• [What is needed]:
Write out exactly the first lines of the listing, ending on the line that contains "[payload_b64; signature] ->".

• [Input records]:
┄┄┄┄┄┄┄┄┄┄┄┄┄┄┄┄┄┄┄┄

(** The ways in which a token can fail validation. *)
Inductive failure_mode (clock : Q) (token : string) : Prop :=
| wrong_separator_count :
    length (split_on "." token) <> 2%nat -> failure_mode clock token
| signature_mismatch (payload_b64 signature : string) :
    split_on "." token = [payload_b64; signature] ->
    signature <> _sign payload_b64 -> failure_mode clock token
| malformed_encoding (payload_b64 : string) (e : exn) :
    split_on "." token = [payload_b64; _sign payload_b64] ->
    urlsafe_b64decode payload_b64 = Raise e -> failure_mode clock token
| malformed_json (payload_b64 raw : string) (e : exn) :
    split_on "." token = [payload_b64; _sign payload_b64] ->
    urlsafe_b64decode payload_b64 = Ok raw ->
    json_loads raw = Raise e -> failure_mode clock token
| claims_not_an_object (payload_b64 raw : string) (payload : json) :
    split_on "." token = [payload_b64; _sign payload_b64] ->
    urlsafe_b64decode payload_b64 = Ok raw ->
    json_loads raw = Ok payload ->
    (forall items, payload <> JObj items) -> failure_mode clock token
| missing_or_empty_subject (payload_b64 raw : string) (payload subject : json) :
    split_on "." token = [payload_b64; _sign payload_b64] ->
    urlsafe_b64decode payload_b64 = Ok raw ->
    json_loads raw = Ok payload ->
    py_get payload "sub" JNull = Ok subject ->
    truthy subject = false -> failure_mode clock token
| expiry_not_a_number (payload_b64 raw : string) (payload subject exp_ts : json) (e : exn) :
    split_on "." token = [payload_b64; _sign payload_b64] ->
    urlsafe_b64decode payload_b64 = Ok raw ->
    json_loads raw = Ok payload ->
    py_get payload "sub" JNull = Ok subject ->
    truthy subject = true ->
    py_get payload "exp" (JInt 0) = Ok exp_ts ->
    float_gt_json (time_time clock) exp_ts = Raise e -> failure_mode clock token
| expired (payload_b64 raw : string) (payload subject exp_ts : json) :
    split_on "." token = [payload_b64; _sign payload_b64] ->
    urlsafe_b64decode payload_b64 = Ok raw ->
    json_loads raw = Ok payload ->
    py_get payload "sub" JNull = Ok subject ->
    truthy subject = true ->
    py_get payload "exp" (JInt 0) = Ok exp_ts ->
    float_gt_json (time_time clock) exp_ts = Ok true -> failure_mode clock token
| subject_not_a_string (payload_b64 raw : string) (payload subject exp_ts : json) (e : exn) :
    split_on "." token = [payload_b64; _sign payload_b64] ->
    urlsafe_b64decode payload_b64 = Ok raw ->
    json_loads raw = Ok payload ->
    py_get payload "sub" JNull = Ok subject ->
    truthy subject = true ->
    py_get payload "exp" (JInt 0) = Ok exp_ts ->
    float_gt_json (time_time clock) exp_ts = Ok false ->
    validate_username subject = Raise e -> failure_mode clock token.

(** The claims that [create_access_token] encodes, and the token it
    returns, for a caller's dictionary [items]. *)
Definition issued_claims (clock : Q) (expires_delta : option Z) (items : Py.dict json)
  : Py.dict json :=
  dict_set items "exp"
    (JInt (int_timestamp
             (datetime_now clock
              + timedelta_or expires_delta (timedelta_minutes ACCESS_TOKEN_EXPIRE_MINUTES)))).

Definition issued_token (clock : Q) (expires_delta : option Z) (items : Py.dict json) : string :=
  let payload := urlsafe_b64encode (json_dumps (JObj (issued_claims clock expires_delta items))) in
  payload ++ "." ++ _sign payload.

(** The bearer path hands back an identity. *)
Definition bearer_identity (clock : Q) (creds : option HTTPAuthorizationCredentials)
  : option User :=
  match creds with
  | Some _ =>
      match get_current_user clock creds with
      | Ok user => Some user
      | Raise _ => None
      end
  | None => None
  end.

(** The key that API-key verification compares against, when there is one. *)
Definition configured_key (env : gmap string string) : option string :=
  match env !! "API_KEY" with
  | Some valid => if String.eqb valid "" then None else Some valid
  | None => None
  end.

End Notions.

(** A heap holding the claims of one login, [{"sub": "alice"}]. *)
Definition alice_heap : heap := {[ 1%positive := [("sub", JStr "alice")] ]}.

(** *** A runtime that satisfies the laws

    Used to exhibit inputs on which the hypotheses of the theorems hold: it
    writes a value as the binary digits of its code in a countable
    enumeration, so encoding is injective and never produces a dot.  It
    stands in for the real codecs only where their laws are all that
    matters. *)

Fixpoint digits_of_pos (p : positive) : string :=
  match p with
  | xH => EmptyString
  | xO p' => String "0" (digits_of_pos p')
  | xI p' => String "1" (digits_of_pos p')
  end.

Fixpoint pos_of_digits (s : string) : option positive :=
  match s with
  | EmptyString => Some xH
  | String c s' =>
      match pos_of_digits s' with
      | Some p =>
          if Ascii.eqb c "0" then Some (xO p)
          else if Ascii.eqb c "1" then Some (xI p)
          else None
      | None => None
      end
  end.

Definition leaf : Type := (bool + Z) + ((Z * positive) + (nat + string)).

Fixpoint tree_of_json (v : json) : gen_tree leaf :=
  match v with
  | JNull => GenNode 0 []
  | JBool b => GenLeaf (inl (inl b))
  | JInt z => GenLeaf (inl (inr z))
  | JFloat (FFin q) => GenLeaf (inr (inl (Qnum q, Qden q)))
  | JFloat FNaN => GenLeaf (inr (inr (inl 0%nat)))
  | JFloat FPosInf => GenLeaf (inr (inr (inl 1%nat)))
  | JFloat FNegInf => GenLeaf (inr (inr (inl 2%nat)))
  | JStr s => GenLeaf (inr (inr (inr s)))
  | JList items => GenNode 1 (map tree_of_json items)
  | JObj items =>
      GenNode 2 (map (fun kv : string * json =>
                        GenNode 3 [GenLeaf (inr (inr (inr (fst kv)))); tree_of_json (snd kv)])
                     items)
  end.

Fixpoint json_of_tree (t : gen_tree leaf) : json :=
  match t with
  | GenLeaf (inl (inl b)) => JBool b
  | GenLeaf (inl (inr z)) => JInt z
  | GenLeaf (inr (inl (n, d))) => JFloat (FFin (Qmake n d))
  | GenLeaf (inr (inr (inl O))) => JFloat FNaN
  | GenLeaf (inr (inr (inl (S O)))) => JFloat FPosInf
  | GenLeaf (inr (inr (inl _))) => JFloat FNegInf
  | GenLeaf (inr (inr (inr s))) => JStr s
  | GenNode 1 ts => JList (map json_of_tree ts)
  | GenNode 2 ts =>
      JObj (map (fun t' : gen_tree leaf =>
                   match t' with
                   | GenNode _ [GenLeaf (inr (inr (inr k))); tv] => (k, json_of_tree tv)
                   | _ => (EmptyString, JNull)
                   end) ts)
  | GenNode _ _ => JNull
  end.

Definition model_runtime : Runtime :=
  {| SECRET_KEY := "your-secret-key-change-in-production";
     sha256_hexdigest := fun s : string => digits_of_pos (encode s);
     urlsafe_b64encode := fun b : string => digits_of_pos (encode b);
     urlsafe_b64decode := fun s : string =>
       match pos_of_digits s ≫= decode with
       | Some b => Ok (b : string)
       | None => Raise ValueError
       end;
     json_dumps := fun v : json => digits_of_pos (encode (tree_of_json v));
     json_loads := fun s : string =>
       match pos_of_digits s ≫= decode with
       | Some t => Ok (json_of_tree t)
       | None => Raise ValueError
       end;
     validate_username := fun v =>
       match v with
       | JStr s => Ok s
       | _ => Raise ValueError
       end;
     str_title := fun s => s |}.

(** *** The active-user dependency *)

(** [get_current_active_user], given what [Depends(get_current_user)]
    resolved to.  The exception is raised without headers; the header field
    is left empty. *)
Definition get_current_active_user (current_user : option User) : result User :=
  match current_user with
  | None => Raise (HTTPException 400 "Inactive user" "")
  | Some user =>
      match disabled user with
      | Some true => Raise (HTTPException 400 "Inactive user" "")
      | _ => Ok user
      end
  end.

(** [Depends(get_current_active_user)], as the framework resolves it: the
    inner dependency first, its exception passed on. *)
Definition current_active_user `{Runtime} (clock : Q)
    (creds : option HTTPAuthorizationCredentials) : result User :=
  current_user ← get_current_user clock creds;
  get_current_active_user (Some current_user).

(** *** Passwords and the user table *)

(** [get_password_hash]. *)
Definition get_password_hash `{Runtime} (password : string) : string :=
  sha256_hexdigest password.

(** [verify_password]. *)
Definition verify_password `{Runtime} (plain_password hashed_password : string) : bool :=
  String.eqb hashed_password (get_password_hash plain_password).

(** [fake_users_db]. *)
Definition fake_users_db `{Runtime} : Py.dict (Py.dict json) :=
  [("admin",
    [("username", JStr "admin");
     ("full_name", JStr "Admin User");
     ("email", JStr "admin@frauddetection.com");
     ("hashed_password", JStr (get_password_hash "admin123"));
     ("disabled", JBool false)]);
   ("testuser",
    [("username", JStr "testuser");
     ("full_name", JStr "Test User");
     ("email", JStr "test@frauddetection.com");
     ("hashed_password", JStr (get_password_hash "test123"));
     ("disabled", JBool false)])].

(** [User] built from the items of [user_dict] as keyword arguments:
    pydantic ignores the keys that the model does not declare; a value of
    another type than the declared one is reported here as a validation
    error. *)
Definition optional_str_field (v : option json) : result (option string) :=
  match v with
  | None | Some JNull => Ok None
  | Some (JStr s) => Ok (Some s)
  | Some _ => Raise (OtherException "ValidationError")
  end.

Definition optional_bool_field (v : option json) : result (option bool) :=
  match v with
  | None | Some JNull => Ok None
  | Some (JBool b) => Ok (Some b)
  | Some _ => Raise (OtherException "ValidationError")
  end.

Definition User_of_dict (user_dict : Py.dict json) : result User :=
  match dict_get user_dict "username" with
  | Some (JStr name) =>
      user_email ← optional_str_field (dict_get user_dict "email");
      user_full_name ← optional_str_field (dict_get user_dict "full_name");
      user_disabled ← optional_bool_field (dict_get user_dict "disabled");
      Ok {| user_username := name;
            email := user_email;
            full_name := user_full_name;
            disabled := user_disabled |}
  | _ => Raise (OtherException "ValidationError")
  end.

(** [authenticate_user]. *)
Definition authenticate_user `{Runtime} (username password : string) : result (option User) :=
  match dict_get fake_users_db username with
  | None => Ok None
  | Some user_dict =>
      if negb (truthy (JObj user_dict)) then Ok None
      else
        match dict_get user_dict "hashed_password" with
        | None => Raise KeyError
        | Some hashed_password =>
            if negb match hashed_password with
                    | JStr digest => verify_password password digest
                    | _ => false
                    end
            then Ok None
            else user ← User_of_dict user_dict; Ok (Some user)
        end
  end.

End Auth.

(** ** src/monitoring/alerts.py *)

Module Alerts.

Inductive AlertSeverity : Type := INFO | WARNING | ERROR | CRITICAL.

Inductive AlertChannel : Type := SLACK | TEAMS | EMAIL | WEBHOOK.

#[global] Instance AlertChannel_eq_dec : EqDecision AlertChannel.
Proof. solve_decision. Defined.

#[global] Instance AlertChannel_countable : Countable AlertChannel.
Proof.
  refine (inj_countable'
            (fun ch => match ch with SLACK => 0 | TEAMS => 1 | EMAIL => 2 | WEBHOOK => 3 end)%nat
            (fun n => match n with
                      | 0 => SLACK | 1 => TEAMS | 2 => EMAIL | _ => WEBHOOK
                      end)%nat _).
  intros []; reflexivity.
Defined.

┄┄┄┄┄┄┄┄┄┄┄┄┄┄┄┄┄┄┄┄

• [Output of the task]:
(** The ways in which a token can fail validation. *)
Inductive failure_mode (clock : Q) (token : string) : Prop :=
| wrong_separator_count :
    length (split_on "." token) <> 2%nat -> failure_mode clock token
| signature_mismatch (payload_b64 signature : string) :
    split_on "." token = [payload_b64; signature] ->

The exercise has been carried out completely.